This repository contains source code necessary to reproduce the results presented in the paper Joint Embedding of Words and Labels for Text Classification (ACL 2018):
@inproceedings{wang_id_2018_ACL,
title={Joint Embedding of Words and Labels for Text Classification},
author={Guoyin Wang, Chunyuan Li, Wenlin Wang, Yizhe Zhang, Dinghan Shen, Xinyuan Zhang, Ricardo Henao, Lawrence Carin},
booktitle={ACL},
year={2018}
}
Comparison Illustration of proposed LEAM with traditional methods for text sequence representations
There are four steps to use this codebase to reproduce the results in the paper.
- Dependencies
- Prepare datasets
- Training
- Training on standard dataset
- Training on your own dataset
- Reproduce paper figure results
This code is based on Python 2.7, with the main dependencies being TensorFlow==1.7.0 and Keras==2.1.5. Additional dependencies for running experiments are: numpy
, cPickle
, scipy
, math
, gensim
.
We consider the following datasets: Yahoo, AGnews, DBPedia, yelp, yelp binary.

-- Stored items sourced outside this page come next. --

(** * Support-ticket triage pipeline: a shallow embedding and its properties

    The development follows the Python sources [app/utils.py],
    [app/schema.py], [app/graph.py] and [app/main.py].

    Text is modelled as Rocq [string]s read as ASCII text: case
    conversion acts on the letters a-z, white space is what Python's
    [str.isspace] accepts below code point 128, and a decimal digit is
    one of 0-9.  Dictionaries loaded from the JSON files are finite maps
    from field names to string values. *)

From Stdlib Require Import String Ascii List Bool Arith Lia.
From stdpp Require Import base option list gmap strings.

Local Open Scope string_scope.
Local Open Scope list_scope.

(** ** Python string primitives *)

Module Py.

(** [bool(s)] for a [str]: the empty string is falsy. *)
Definition truthy_str (s : string) : bool :=
  match s with
  | EmptyString => false
  | String _ _ => true
  end.

(** [bool(x)] for an [Optional[str]]: [None] and [""] are falsy. *)
Definition truthy (x : option string) : bool :=
  match x with
  | None => false
  | Some s => truthy_str s
  end.

(** [str(x)] for an [Optional[str]]. *)
Definition str (x : option string) : string :=
  match x with
  | None => "None"
  | Some s => s
  end.

Definition is_lower (c : ascii) : bool :=
  let n := nat_of_ascii c in ((97 <=? n) && (n <=? 122))%nat.

Definition is_digit (c : ascii) : bool :=
  let n := nat_of_ascii c in ((48 <=? n) && (n <=? 57))%nat.

(** [c.isspace()]: tab, line feed, vertical tab, form feed, carriage
    return, the four separators 0x1c-0x1f and the space. *)
Definition is_space (c : ascii) : bool :=
  let n := nat_of_ascii c in
  (((9 <=? n) && (n <=? 13)) || ((28 <=? n) && (n <=? 31)) || (n =? 32))%nat.

Definition upper_char (c : ascii) : ascii :=
  if is_lower c then ascii_of_nat (nat_of_ascii c - 32) else c.

(** [s.upper()] *)
Fixpoint upper (s : string) : string :=
  match s with
  | EmptyString => EmptyString
  | String c s' => String (upper_char c) (upper s')
  end.

Definition is_upper (c : ascii) : bool :=
  let n := nat_of_ascii c in ((65 <=? n) && (n <=? 90))%nat.

Definition lower_char (c : ascii) : ascii :=
  if is_upper c then ascii_of_nat (nat_of_ascii c + 32) else c.

(** [s.lower()] *)
Fixpoint lower (s : string) : string :=
  match s with
  | EmptyString => EmptyString
  | String c s' => String (lower_char c) (lower s')
  end.

(** [s.replace(old, "")] for a one-character [old]: every occurrence of
    the character is dropped. *)
Fixpoint replace_drop (old : ascii) (s : string) : string :=
  match s with
  | EmptyString => EmptyString
  | String c s' =>
      if Ascii.eqb c old then replace_drop old s'
      else String c (replace_drop old s')
  end.

(** [s.lstrip()] *)
Fixpoint lstrip (s : string) : string :=
  match s with
  | EmptyString => EmptyString
  | String c s' => if is_space c then lstrip s' else s
  end.

(** [s.rstrip()] *)
Fixpoint rstrip (s : string) : string :=
  match s with
  | EmptyString => EmptyString
  | String c s' =>
      match rstrip s' with
      | EmptyString => if is_space c then EmptyString else String c EmptyString
      | r => String c r
      end
  end.

(** [s.strip()] *)
Definition strip (s : string) : string := rstrip (lstrip s).

(** [s.startswith(p)] *)
Fixpoint startswith (p s : string) : bool :=
  match p, s with
  | EmptyString, _ => true
  | String a p', String b s' => Ascii.eqb a b && startswith p' s'
  | String _ _, EmptyString => false
  end.

(** [sub in s] for two strings: [sub] occurs somewhere in [s]. *)
Fixpoint contains (sub s : string) : bool :=
  startswith sub s ||
  match s with
  | EmptyString => false
  | String _ s' => contains sub s'
  end.

End Py.

(** ** The pattern [(ORD[-\s]?\d+)] searched with [re.IGNORECASE]

    The classes [\s] and [\d] are taken on ASCII text: on text with
    other characters (a no-break space, a digit of another script)
    Python's classes are wider than the ones here. *)

Module Re.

For convenience, we provide pre-processed versions of all datasets. Data are prepared in pickle format. Each .p
file has the same fields in same order: train text
, val text
, test text
, train label
, val label
, test label
, dictionary
and reverse dictionary
.
Datasets can be downloaded here. Put the download data in data directory. Each dataset has two files: tokenized data and corresponding pretrained Glove embedding.
To run your own dataset, please follow the code in preprocess_yahoo.py
to tokenize and split train/dev/test datsset. To build pretrained word embeddings, first download Glove word embeddings and then follow glove_generate.py
.
1. Training on standard dataset
To run the test, use the command python -u main.py
. The default test is on Yahoo dataset. To run other default datasets, change the [Option class
] attribute dataset to corresponding dataset name. Most the parameters are defined in the Option class
part.
Jupyter notebooks in plots
folders are used to reproduce paper figure results.
Note that without modification, we have copyed our extracted results into the notebook, and script will output figures in the paper. If you've run your own training and wish to plot results, you'll have to organize your results in the same format instead.